§ **EXERCISE AIM**
Would you set down every entry again, exactly as written?

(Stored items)
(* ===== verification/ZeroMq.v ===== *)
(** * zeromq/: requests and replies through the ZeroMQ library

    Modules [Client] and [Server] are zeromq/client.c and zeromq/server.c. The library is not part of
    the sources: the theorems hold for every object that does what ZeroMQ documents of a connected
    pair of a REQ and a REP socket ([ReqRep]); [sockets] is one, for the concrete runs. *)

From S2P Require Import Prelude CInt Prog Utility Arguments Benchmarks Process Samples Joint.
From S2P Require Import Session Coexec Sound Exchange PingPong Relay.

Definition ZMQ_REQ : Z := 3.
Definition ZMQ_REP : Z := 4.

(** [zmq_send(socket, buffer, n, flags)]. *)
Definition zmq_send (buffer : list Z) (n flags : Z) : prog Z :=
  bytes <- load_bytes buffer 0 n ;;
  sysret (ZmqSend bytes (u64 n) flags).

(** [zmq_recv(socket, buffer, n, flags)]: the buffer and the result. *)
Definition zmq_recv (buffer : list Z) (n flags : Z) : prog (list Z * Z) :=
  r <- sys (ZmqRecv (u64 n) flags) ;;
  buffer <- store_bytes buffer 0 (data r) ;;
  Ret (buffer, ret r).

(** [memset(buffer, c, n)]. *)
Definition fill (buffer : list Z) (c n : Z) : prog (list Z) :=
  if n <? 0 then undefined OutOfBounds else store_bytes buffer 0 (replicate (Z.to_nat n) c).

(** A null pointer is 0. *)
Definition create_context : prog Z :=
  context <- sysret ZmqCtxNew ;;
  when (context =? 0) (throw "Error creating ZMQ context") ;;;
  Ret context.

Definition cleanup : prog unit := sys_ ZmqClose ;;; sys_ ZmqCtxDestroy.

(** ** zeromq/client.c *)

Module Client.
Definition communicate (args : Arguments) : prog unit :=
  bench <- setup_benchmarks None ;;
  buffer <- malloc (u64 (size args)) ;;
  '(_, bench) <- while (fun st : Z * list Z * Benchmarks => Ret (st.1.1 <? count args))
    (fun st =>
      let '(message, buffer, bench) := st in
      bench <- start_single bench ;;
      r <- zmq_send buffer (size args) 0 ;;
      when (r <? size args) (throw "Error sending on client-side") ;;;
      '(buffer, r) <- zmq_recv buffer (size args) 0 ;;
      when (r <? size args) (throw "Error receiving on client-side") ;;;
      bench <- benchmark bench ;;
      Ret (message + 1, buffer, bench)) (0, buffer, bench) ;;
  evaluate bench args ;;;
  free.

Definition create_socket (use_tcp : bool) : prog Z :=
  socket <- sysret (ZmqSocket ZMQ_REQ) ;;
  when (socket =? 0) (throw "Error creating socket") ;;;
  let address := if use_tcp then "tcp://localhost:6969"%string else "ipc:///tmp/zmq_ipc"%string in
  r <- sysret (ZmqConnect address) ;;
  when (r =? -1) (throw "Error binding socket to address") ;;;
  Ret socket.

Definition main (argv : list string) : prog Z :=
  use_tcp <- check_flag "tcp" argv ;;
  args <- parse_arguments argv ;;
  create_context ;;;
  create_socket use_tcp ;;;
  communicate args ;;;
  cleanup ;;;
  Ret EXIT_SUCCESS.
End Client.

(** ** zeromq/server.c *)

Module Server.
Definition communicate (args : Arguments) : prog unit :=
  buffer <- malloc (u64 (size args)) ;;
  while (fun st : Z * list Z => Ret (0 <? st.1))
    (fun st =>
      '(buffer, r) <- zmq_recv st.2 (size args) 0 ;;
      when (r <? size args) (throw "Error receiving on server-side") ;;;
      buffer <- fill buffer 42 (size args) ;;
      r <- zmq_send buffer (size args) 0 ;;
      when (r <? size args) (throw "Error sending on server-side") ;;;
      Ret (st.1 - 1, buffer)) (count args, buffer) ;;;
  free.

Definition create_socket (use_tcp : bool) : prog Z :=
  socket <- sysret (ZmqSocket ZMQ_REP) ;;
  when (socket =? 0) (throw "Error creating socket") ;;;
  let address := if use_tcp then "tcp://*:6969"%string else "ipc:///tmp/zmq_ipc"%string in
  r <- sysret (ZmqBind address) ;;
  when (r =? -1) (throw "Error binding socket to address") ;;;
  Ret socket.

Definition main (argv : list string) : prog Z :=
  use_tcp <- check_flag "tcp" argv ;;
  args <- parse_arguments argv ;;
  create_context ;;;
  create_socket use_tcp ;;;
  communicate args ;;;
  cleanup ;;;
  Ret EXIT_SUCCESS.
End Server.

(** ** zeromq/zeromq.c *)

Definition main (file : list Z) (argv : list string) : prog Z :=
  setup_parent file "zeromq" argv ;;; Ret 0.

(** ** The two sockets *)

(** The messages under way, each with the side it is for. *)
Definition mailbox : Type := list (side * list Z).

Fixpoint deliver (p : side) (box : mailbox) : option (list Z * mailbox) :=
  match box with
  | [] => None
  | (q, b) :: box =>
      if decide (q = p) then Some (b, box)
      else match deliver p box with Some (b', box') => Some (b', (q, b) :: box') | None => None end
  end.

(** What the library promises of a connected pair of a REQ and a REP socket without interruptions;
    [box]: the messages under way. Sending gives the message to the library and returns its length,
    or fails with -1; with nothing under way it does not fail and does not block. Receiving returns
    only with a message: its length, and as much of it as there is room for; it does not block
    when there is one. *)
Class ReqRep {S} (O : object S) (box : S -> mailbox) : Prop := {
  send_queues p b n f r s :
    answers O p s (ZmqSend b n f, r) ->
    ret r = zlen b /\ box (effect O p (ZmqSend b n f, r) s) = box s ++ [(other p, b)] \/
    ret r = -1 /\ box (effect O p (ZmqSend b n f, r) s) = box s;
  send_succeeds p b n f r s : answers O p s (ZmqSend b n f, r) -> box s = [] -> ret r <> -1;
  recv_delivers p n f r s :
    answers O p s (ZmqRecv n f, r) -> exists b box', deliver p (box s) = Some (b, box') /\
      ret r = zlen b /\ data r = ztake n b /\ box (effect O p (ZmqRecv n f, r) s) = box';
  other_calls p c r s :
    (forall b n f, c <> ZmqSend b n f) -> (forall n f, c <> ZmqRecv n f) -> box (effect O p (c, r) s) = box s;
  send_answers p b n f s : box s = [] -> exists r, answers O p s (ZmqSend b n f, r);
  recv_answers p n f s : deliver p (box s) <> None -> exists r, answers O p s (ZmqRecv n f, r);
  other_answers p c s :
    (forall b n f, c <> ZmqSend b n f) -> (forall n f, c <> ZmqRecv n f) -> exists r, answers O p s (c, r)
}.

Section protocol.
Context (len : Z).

§ **RESULT**
(* ===== verification/ZeroMq.v ===== *)
(** * zeromq/: requests and replies through the ZeroMQ library

    Modules [Client] and [Server] are zeromq/client.c and zeromq/server.c. The library is not part of
    the sources: the theorems hold for every object that does what ZeroMQ documents of a connected
    pair of a REQ and a REP socket ([ReqRep]); [sockets] is one, for the concrete runs. *)

From S2P Require Import Prelude CInt Prog Utility Arguments Benchmarks Process Samples Joint.
From S2P Require Import Session Coexec Sound Exchange PingPong Relay.

Definition ZMQ_REQ : Z := 3.
Definition ZMQ_REP : Z := 4.

(** [zmq_send(socket, buffer, n, flags)]. *)
Definition zmq_send (buffer : list Z) (n flags : Z) : prog Z :=
  bytes <- load_bytes buffer 0 n ;;
  sysret (ZmqSend bytes (u64 n) flags).

(** [zmq_recv(socket, buffer, n, flags)]: the buffer and the result. *)
Definition zmq_recv (buffer : list Z) (n flags : Z) : prog (list Z * Z) :=
  r <- sys (ZmqRecv (u64 n) flags) ;;
  buffer <- store_bytes buffer 0 (data r) ;;
  Ret (buffer, ret r).

(** [memset(buffer, c, n)]. *)
Definition fill (buffer : list Z) (c n : Z) : prog (list Z) :=
  if n <? 0 then undefined OutOfBounds else store_bytes buffer 0 (replicate (Z.to_nat n) c).

(** A null pointer is 0. *)
Definition create_context : prog Z :=
  context <- sysret ZmqCtxNew ;;
  when (context =? 0) (throw "Error creating ZMQ context") ;;;
  Ret context.

Definition cleanup : prog unit := sys_ ZmqClose ;;; sys_ ZmqCtxDestroy.

(** ** zeromq/client.c *)

Module Client.
Definition communicate (args : Arguments) : prog unit :=
  bench <- setup_benchmarks None ;;
  buffer <- malloc (u64 (size args)) ;;
  '(_, bench) <- while (fun st : Z * list Z * Benchmarks => Ret (st.1.1 <? count args))
    (fun st =>
      let '(message, buffer, bench) := st in
      bench <- start_single bench ;;
      r <- zmq_send buffer (size args) 0 ;;
      when (r <? size args) (throw "Error sending on client-side") ;;;
      '(buffer, r) <- zmq_recv buffer (size args) 0 ;;
      when (r <? size args) (throw "Error receiving on client-side") ;;;
      bench <- benchmark bench ;;
      Ret (message + 1, buffer, bench)) (0, buffer, bench) ;;
  evaluate bench args ;;;
  free.

Definition create_socket (use_tcp : bool) : prog Z :=
  socket <- sysret (ZmqSocket ZMQ_REQ) ;;
  when (socket =? 0) (throw "Error creating socket") ;;;
  let address := if use_tcp then "tcp://localhost:6969"%string else "ipc:///tmp/zmq_ipc"%string in
  r <- sysret (ZmqConnect address) ;;
  when (r =? -1) (throw "Error binding socket to address") ;;;
  Ret socket.

Definition main (argv : list string) : prog Z :=
  use_tcp <- check_flag "tcp" argv ;;
  args <- parse_arguments argv ;;
  create_context ;;;
  create_socket use_tcp ;;;
  communicate args ;;;
  cleanup ;;;
  Ret EXIT_SUCCESS.
End Client.

(** ** zeromq/server.c *)

Module Server.
Definition communicate (args : Arguments) : prog unit :=
  buffer <- malloc (u64 (size args)) ;;
  while (fun st : Z * list Z => Ret (0 <? st.1))
    (fun st =>
      '(buffer, r) <- zmq_recv st.2 (size args) 0 ;;
      when (r <? size args) (throw "Error receiving on server-side") ;;;
      buffer <- fill buffer 42 (size args) ;;
      r <- zmq_send buffer (size args) 0 ;;
      when (r <? size args) (throw "Error sending on server-side") ;;;
      Ret (st.1 - 1, buffer)) (count args, buffer) ;;;
  free.

Definition create_socket (use_tcp : bool) : prog Z :=
  socket <- sysret (ZmqSocket ZMQ_REP) ;;
  when (socket =? 0) (throw "Error creating socket") ;;;
  let address := if use_tcp then "tcp://*:6969"%string else "ipc:///tmp/zmq_ipc"%string in
  r <- sysret (ZmqBind address) ;;
  when (r =? -1) (throw "Error binding socket to address") ;;;
  Ret socket.

Definition main (argv : list string) : prog Z :=
  use_tcp <- check_flag "tcp" argv ;;
  args <- parse_arguments argv ;;
  create_context ;;;
  create_socket use_tcp ;;;
  communicate args ;;;
  cleanup ;;;
  Ret EXIT_SUCCESS.
End Server.

(** ** zeromq/zeromq.c *)

Definition main (file : list Z) (argv : list string) : prog Z :=
  setup_parent file "zeromq" argv ;;; Ret 0.

(** ** The two sockets *)

(** The messages under way, each with the side it is for. *)
Definition mailbox : Type := list (side * list Z).

Fixpoint deliver (p : side) (box : mailbox) : option (list Z * mailbox) :=
  match box with
  | [] => None
  | (q, b) :: box =>
      if decide (q = p) then Some (b, box)
      else match deliver p box with Some (b', box') => Some (b', (q, b) :: box') | None => None end
  end.

(** What the library promises of a connected pair of a REQ and a REP socket without interruptions;
    [box]: the messages under way. Sending gives the message to the library and returns its length,
    or fails with -1; with nothing under way it does not fail and does not block. Receiving returns
    only with a message: its length, and as much of it as there is room for; it does not block
    when there is one. *)
Class ReqRep {S} (O : object S) (box : S -> mailbox) : Prop := {
  send_queues p b n f r s :
    answers O p s (ZmqSend b n f, r) ->
    ret r = zlen b /\ box (effect O p (ZmqSend b n f, r) s) = box s ++ [(other p, b)] \/
    ret r = -1 /\ box (effect O p (ZmqSend b n f, r) s) = box s;
  send_succeeds p b n f r s : answers O p s (ZmqSend b n f, r) -> box s = [] -> ret r <> -1;
  recv_delivers p n f r s :
    answers O p s (ZmqRecv n f, r) -> exists b box', deliver p (box s) = Some (b, box') /\
      ret r = zlen b /\ data r = ztake n b /\ box (effect O p (ZmqRecv n f, r) s) = box';
  other_calls p c r s :
    (forall b n f, c <> ZmqSend b n f) -> (forall n f, c <> ZmqRecv n f) -> box (effect O p (c, r) s) = box s;
  send_answers p b n f s : box s = [] -> exists r, answers O p s (ZmqSend b n f, r);
  recv_answers p n f s : deliver p (box s) <> None -> exists r, answers O p s (ZmqRecv n f, r);
  other_answers p c s :
    (forall b n f, c <> ZmqSend b n f) -> (forall n f, c <> ZmqRecv n f) -> exists r, answers O p s (c, r)
}.

Section protocol.
Context (len : Z).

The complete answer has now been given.